O país africano informou que receberá estrangeiros transferidos dos Estados Unidos no prazo de um ano, em um acordo “totalmente humanitário”.

A Libéria fez um anúncio oficial nesta terça-feira (18) confirmando que irá aceitar a chegada de até 1.200 estrangeiros deportados dos Estados Unidos. A medida integra um controverso plano anti-imigração promovido pelo ex-presidente Donald Trump, que visa transferir imigrantes para terceiros países.

Segundo informações divulgadas pelo país africano, a transferência das pessoas dos Estados Unidos deve ocorrer dentro do prazo de um ano. Um grupo inicial de 20 deportados tem chegada prevista para a próxima quinta-feira, marcando o início da operação.

Os deportados que chegarem à Libéria terão a liberdade de deixar o país a qualquer momento, se assim desejarem, ou poderão formalizar um pedido de asilo. A iniciativa reflete uma política de imigração de Washington que busca realocar indivíduos para nações que não são seus países de origem.

Libéria se une a países africanos como ponto de trânsito para deportados

O governo Trump manifestou a intenção de enviar para a Libéria o imigrante salvadorenho Kilmar García. Ele se tornou um símbolo das deportações em massa após ter sido erroneamente deportado para El Salvador, conforme noticiado pelo jornal The New York Times.

Anteriormente, países como Gana e Guiné Equatorial funcionaram como pontos de trânsito para a campanha anti-imigração de Trump. Contudo, as autoridades desses países africanos rapidamente redirecionavam os deportados para suas nações de origem, evitando sua permanência.

Essa política de realocação para terceiros países tem gerado discussões. Dois ex-funcionários do Departamento de Estado dos EUA revelaram à Agence France-Presse (AFP) que os Estados Unidos utilizam proibições de visto e restrições para pressionar países africanos a aceitar deportados de outras nacionalidades.

Acordo Libéria-EUA: Humanitário ou sob pressão?

O governo da Libéria negou ter exigido ou recebido qualquer tipo de compensação financeira ou promessa de recompensa em troca de sua participação no programa de deportações. A declaração visa dissipar especulações sobre os termos do acordo com os Estados Unidos.

Em vez de compensação, a Libéria informou que receberá apoio para auxiliar na administração do programa e no fortalecimento de seu sistema migratório. As autoridades liberianas enfatizaram que o acordo é considerado “totalmente humanitário”, buscando gerenciar a situação dos indivíduos transferidos.

O anúncio da Libéria de aceitar um número significativo de deportados dos EUA adiciona um novo capítulo à complexa política migratória internacional. A situação de Kilmar García, em particular, destaca os desafios e as controvérsias enfrentadas por muitos imigrantes.

Perguntas Frequentes

Quantos deportados a Libéria vai receber dos EUA?
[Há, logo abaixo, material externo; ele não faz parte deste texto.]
(** * BeelaBackend: the reminder scheduling and triggering core

    A shallow embedding of
      - [services/aiScheduler.js]      (findSmartSlot, processBackgroundAI),
      - [services/geminiService.js]    (suggestFullScheduleWithGemini,
                                        generateNotificationLineWithGemini),
      - [utils/ttsService.js]          (buildNotificationText, computeTextHash,
                                        ensureReminderTTS),
      - [controllers/locationController.js] (haversineMeters,
                                        hasCollisionWithinFiveMin, scanAndTrigger),
      - [utils/placesService.js]       (nearbyBestPlaceByKeyword),
      - [middleware/rateLimiter.js]    (makeKey, rateLimit),
      - the reminder controller        (pickReminderFields, createReminder's
                                        payload, getReminders' paging,
                                        getReminder, deleteReminder,
                                        getReminderTTS, ensureReminderTTSNow),
      - [controllers/notificationController.js] (listNotifications' paging),
    over the document shape of [models/reminderModel.js].

    Conventions.
      - A JavaScript [Date] is its time value, a [Z] of milliseconds since the
        epoch; an invalid date is the constructor [InvalidDate].
      - A rejected promise / thrown exception is [Throw msg]; [try]/[catch] is
        [catch_].  Asynchronous code is sequential here: every [await] is a
        bind of the state-and-error monad [M].
      - The Mongo collections are lists held in [World]; queries are filters,
        [save] replaces the document with the same [_id].  Reads and writes
        of the reminder collection do not fail in this model, but for the
        two rejections of Mongoose that the embedded code can meet: the
        validation of the schema when [processBackgroundAI] saves (a
        [startDate] that is no date, a negative lead time), and the
        CastError of a query by an id that is no ObjectId, which
        [deleteReminder] can receive.
      - The external services (Gemini, Google Places, ElevenLabs) are
        black boxes whose replies are parameters of the embedded functions.
      - Coordinates and distances are real numbers, where the source has
        IEEE doubles: the rounding of the doubles is not modelled.  JSON
        numbers are rationals. *)

From Stdlib Require Import ZArith QArith Qround Reals Machin Lia Lra String Ascii List Bool.
From stdpp Require Import gmap strings list.
From Equations Require Import Equations.
Import ListNotations.
Open Scope string_scope.
Open Scope list_scope.
Open Scope Z_scope.

(* ===================================================================== *)
(** ** SHA-256 (Node's [crypto.createHash('sha256')]), FIPS 180-4 *)
(* ===================================================================== *)

Module SHA256.

Definition w32 (x : Z) : Z := x mod 4294967296.
Definition rotr (n x : Z) : Z := w32 (Z.lor (Z.shiftr x n) (Z.shiftl x (32 - n))).
Definition shr (n x : Z) : Z := Z.shiftr x n.
Definition Ch (x y z : Z) : Z := Z.lxor (Z.land x y) (Z.land (w32 (Z.lnot x)) z).
Definition Maj (x y z : Z) : Z :=
  Z.lxor (Z.lxor (Z.land x y) (Z.land x z)) (Z.land y z).
Definition Sigma0 (x : Z) : Z := Z.lxor (Z.lxor (rotr 2 x) (rotr 13 x)) (rotr 22 x).
Definition Sigma1 (x : Z) : Z := Z.lxor (Z.lxor (rotr 6 x) (rotr 11 x)) (rotr 25 x).
Definition sigma0 (x : Z) : Z := Z.lxor (Z.lxor (rotr 7 x) (rotr 18 x)) (shr 3 x).
Definition sigma1 (x : Z) : Z := Z.lxor (Z.lxor (rotr 17 x) (rotr 19 x)) (shr 10 x).

(** The constants, as FIPS 180-4 defines them: the first 32 bits of the
    fractional parts of the cube roots (for [K]) and of the square roots
    (for [H0]) of the first primes. *)
Definition isPrime (n : Z) : bool :=
  (1 <? n) &&
  List.forallb (fun d => negb (n mod Z.of_nat d =? 0)) (List.seq 2 (Z.to_nat n - 2)).

Definition primes (below : nat) : list Z :=
  List.filter isPrime (List.map Z.of_nat (List.seq 2 (below - 2))).

(** Largest [r] below [2 ^ bits] with [r ^ 3 <= n], bit by bit. *)
Fixpoint cubeRoot (bits : nat) (n r : Z) : Z :=
  match bits with
  | O => r
  | S k =>
      let r' := r + 2 ^ Z.of_nat k in
      cubeRoot k n (if r' * r' * r' <=? n then r' else r)
  end.

Definition K : list Z :=
  List.map (fun p => w32 (cubeRoot 36 (p * 2 ^ 96) 0)) (primes 312).

Definition H0 : list Z :=
  List.map (fun p => w32 (Z.sqrt (p * 2 ^ 64))) (primes 20).

Definition bytes_of (s : string) : list Z :=
  List.map (fun a => Z.of_N (N_of_ascii a)) (list_ascii_of_string s).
A Libéria anunciou que pretende aceitar até 1.200 pessoas que serão transferidas dos Estados Unidos no prazo de um ano, como parte de um programa de deportações.

Qual o objetivo do plano de deportação para terceiros países?

O plano de deportação para terceiros países é uma política promovida pelo ex-presidente Donald Trump dos EUA, visando realocar imigrantes para nações que não são seus países de origem, muitas vezes sob a alegação de controle migratório.

Quem é Kilmar García e por que ele é mencionado no contexto das deportações?

Kilmar García é um imigrante salvadorenho que se tornou um símbolo das deportações em massa nos EUA, após ser deportado por engano para El Salvador. O governo Trump manifestou o desejo de enviá-lo para a Libéria como parte do novo acordo.

A Libéria receberá alguma compensação financeira por aceitar os deportados?

O governo da Libéria afirmou que não exigiu nem recebeu qualquer compensação ou promessa de recompensa. No entanto, o país receberá apoio para ajudar a gerenciar o programa e fortalecer seu sistema migratório, descrevendo o acordo como “totalmente humanitário”.

O que acontecerá com os deportados ao chegarem na Libéria?

Ao chegarem à Libéria, os deportados terão a liberdade para deixar o país quando quiserem ou poderão solicitar asilo, conforme informado pelo governo liberiano.